Back at water level along Elliott Bay, Alki Beach was well on its way to being developed as Seattle’s playground soon after 1900. Roads began to follow the water’s edge toward the formerly isolated point; streetcar lines were planned, and beach cabins started to appear. In 1907, Luna Park rose at Duwamish Head, the largest amusement park Seattle ever had; brilliantly illuminated, each building, ride and attraction outlined in lights, its glitter lit up the night sky across the water from downtown Seattle.
Two people—presumably owners Chuck and Terry Mills—pose outside Chuck and Terry’s Fish & Chips in 1953. Seattle Municipal Archives, 24462.
It’s likely that the café and other concessions at Luna Park were the first food-service places along Alki, apart from the Stockade Hotel at the west end of the beach. As time passed, the café transformed into a liquor emporium—the best-stocked bar in Seattle. Local outcry arose about the ready availability of liquor to minors and the general dissipation of parkgoers; in fact, the effort to get rid of the park was partly behind West Seattle’s annexation to the larger city. When the park closed in 1913 and the rides and salvageable building were dispersed to other amusement parks, West Seattle probably breathed a sigh of relief.

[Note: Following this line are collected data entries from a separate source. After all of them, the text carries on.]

Lemma engine_failure_aborts_witness :
  let env := mkEnv (fun _ _ => true) (fun _ => 90)
               (fun _ => ([OnProgress 1], true))
               (fun path => if String.eqb path "2_clip_2.mp4"
                            then None else Some []) in
  let cfg := mkSettings ModeParts 3 10 60 Fast in
  let file := mkFile "clip.mp4" 3145728 "video/mp4" in
  let old := mkArtifact "1_old_1.mp4" (mkBlob [] "video/mp4") in
  let s0 := mkAppState false StDone 100 [old] "" in
  let ws := plan cfg (size file) (getDuration env file) in
  resultFiles (finalState env cfg (Some file) s0) = []
  /\ error (finalState env cfg (Some file) s0) = errorMessage
  /\ processing (finalState env cfg (Some file) s0) = false
  /\ errorsRaised (runLog env cfg (Some file) s0) = [errorMessage]
  /\ exists j, (j <= 2)%nat
               /\ execs (runLog env cfg (Some file) s0)
                  = map (commandOf cfg file) (firstn j ws).
Proof.
  intros env cfg file old s0 ws.
  apply (engine_failure_aborts env cfg file s0 1
           (windowAt (90 / inject_Z 3) 90 1)).
  - reflexivity.
  - right. reflexivity.
Defined.

(** ** Progress reports *)

(** Positions and indices agree in a plan. *)
Lemma planLoop_index (cpd d : Q) (fuel : nat) :
  forall (i0 : Z) (j : nat) (w : Window),
    nth_error (planLoop fuel i0 cpd d) j = Some w ->
    index w = (i0 + Z.of_nat j)%Z.
Proof.
  induction fuel as [|fuel IH]; intros i0 j w H.
  - destruct j; discriminate.
  - cbn [planLoop] in H.
    destruct (JS.leb (actualDuration (windowAt cpd d i0)) 0).
    + destruct j; discriminate.
    + destruct j as [|j].
      * injection H as <-. simpl. lia.
      * apply IH in H. rewrite H. lia.
Qed.

Lemma plan_index (cfg : Settings) (fileSize : Z) (d : Q) (j : nat) (w : Window) :
  nth_error (plan cfg fileSize d) j = Some w -> index w = Z.of_nat j.
Proof.
  rewrite plan_unfold. intro H. apply planLoop_index in H. lia.
Qed.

At 1317 Harbor Avenue, just north of where California Avenue drops off the hill back to sea level, was the West Side Inn. In the late ’30s, when Chad Ballard was manager, the inn’s food offerings were limited to a “Chinese food department” with chop suey, chow mein and other Chinese dishes available for takeout. In 1939, a dining room was added, specializing in something called “diplomatic hamburgers,” homemade pies and hillbilly music; southern fried chicken, banquet style, was available by request. In the ’60s, a well-known jazz club, the Embers, occupied the building.
By and large, eateries seemed slow to develop along Alki Beach. Jane Ferran had a lunch counter at 2762 Alki in 1932; that same year, Emil Schanno started up a café later known as Sherwood’s, serving lunches, dinners, sandwiches, short orders and a special seven-course dinner each Sunday (choice of turkey, chicken, rabbit or steak). By 1939, it had become Crook’s Dining Room, operated by Charlotte Crook; still later, it was called the Alki Cafe, under management of Isabel Mitchell.
A place called Eat With Casey opened at 2716 Alki in the ’50s; ten years later, it had been taken over by Irene Scovil and was known as Irene’s Steak House. The Phoenicia, relocated from the Junction in the 1970s, is now the address’s longtime tenant. On the next block east on Alki was Nick’s Cafe at 2700, now the site of an apartment building. Today the epicenter of restaurants along Alki is the area just east of the Birthplace of Seattle monument at Sixty-Third and Alki Avenue—where it all began.